**TASK BRIEF**
This task calls for copying every line of the records that includes the word "From".
************
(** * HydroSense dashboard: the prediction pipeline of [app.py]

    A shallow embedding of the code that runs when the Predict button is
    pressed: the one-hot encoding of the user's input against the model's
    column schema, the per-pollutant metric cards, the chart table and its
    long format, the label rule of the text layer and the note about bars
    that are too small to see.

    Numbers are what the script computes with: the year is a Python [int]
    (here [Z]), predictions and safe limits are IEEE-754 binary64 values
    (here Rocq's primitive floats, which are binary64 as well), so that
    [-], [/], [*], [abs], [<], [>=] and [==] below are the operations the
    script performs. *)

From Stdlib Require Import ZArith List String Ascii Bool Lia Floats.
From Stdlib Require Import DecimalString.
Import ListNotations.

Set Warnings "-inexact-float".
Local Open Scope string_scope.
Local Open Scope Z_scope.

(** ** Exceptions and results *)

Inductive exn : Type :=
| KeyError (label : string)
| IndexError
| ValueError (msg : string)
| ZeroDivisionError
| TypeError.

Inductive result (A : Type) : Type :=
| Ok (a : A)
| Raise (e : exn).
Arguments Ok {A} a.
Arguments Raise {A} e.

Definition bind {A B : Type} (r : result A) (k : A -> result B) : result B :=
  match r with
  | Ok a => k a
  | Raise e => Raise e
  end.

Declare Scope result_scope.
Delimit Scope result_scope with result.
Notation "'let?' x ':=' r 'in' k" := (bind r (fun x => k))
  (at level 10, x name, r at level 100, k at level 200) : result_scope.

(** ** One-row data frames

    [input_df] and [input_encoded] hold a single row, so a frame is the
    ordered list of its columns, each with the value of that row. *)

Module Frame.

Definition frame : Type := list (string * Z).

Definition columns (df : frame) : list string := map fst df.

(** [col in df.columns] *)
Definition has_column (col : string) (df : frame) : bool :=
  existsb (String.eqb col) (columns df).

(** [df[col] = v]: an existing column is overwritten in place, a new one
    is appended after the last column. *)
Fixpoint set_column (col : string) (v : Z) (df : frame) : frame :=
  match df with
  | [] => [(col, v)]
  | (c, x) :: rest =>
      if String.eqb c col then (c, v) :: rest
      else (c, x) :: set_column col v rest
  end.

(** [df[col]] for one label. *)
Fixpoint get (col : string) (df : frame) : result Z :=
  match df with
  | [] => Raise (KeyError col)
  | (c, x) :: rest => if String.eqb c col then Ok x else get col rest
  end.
************
**ANSWER BOX**
From Stdlib Require Import ZArith List String Ascii Bool Lia Floats.
From Stdlib Require Import DecimalString.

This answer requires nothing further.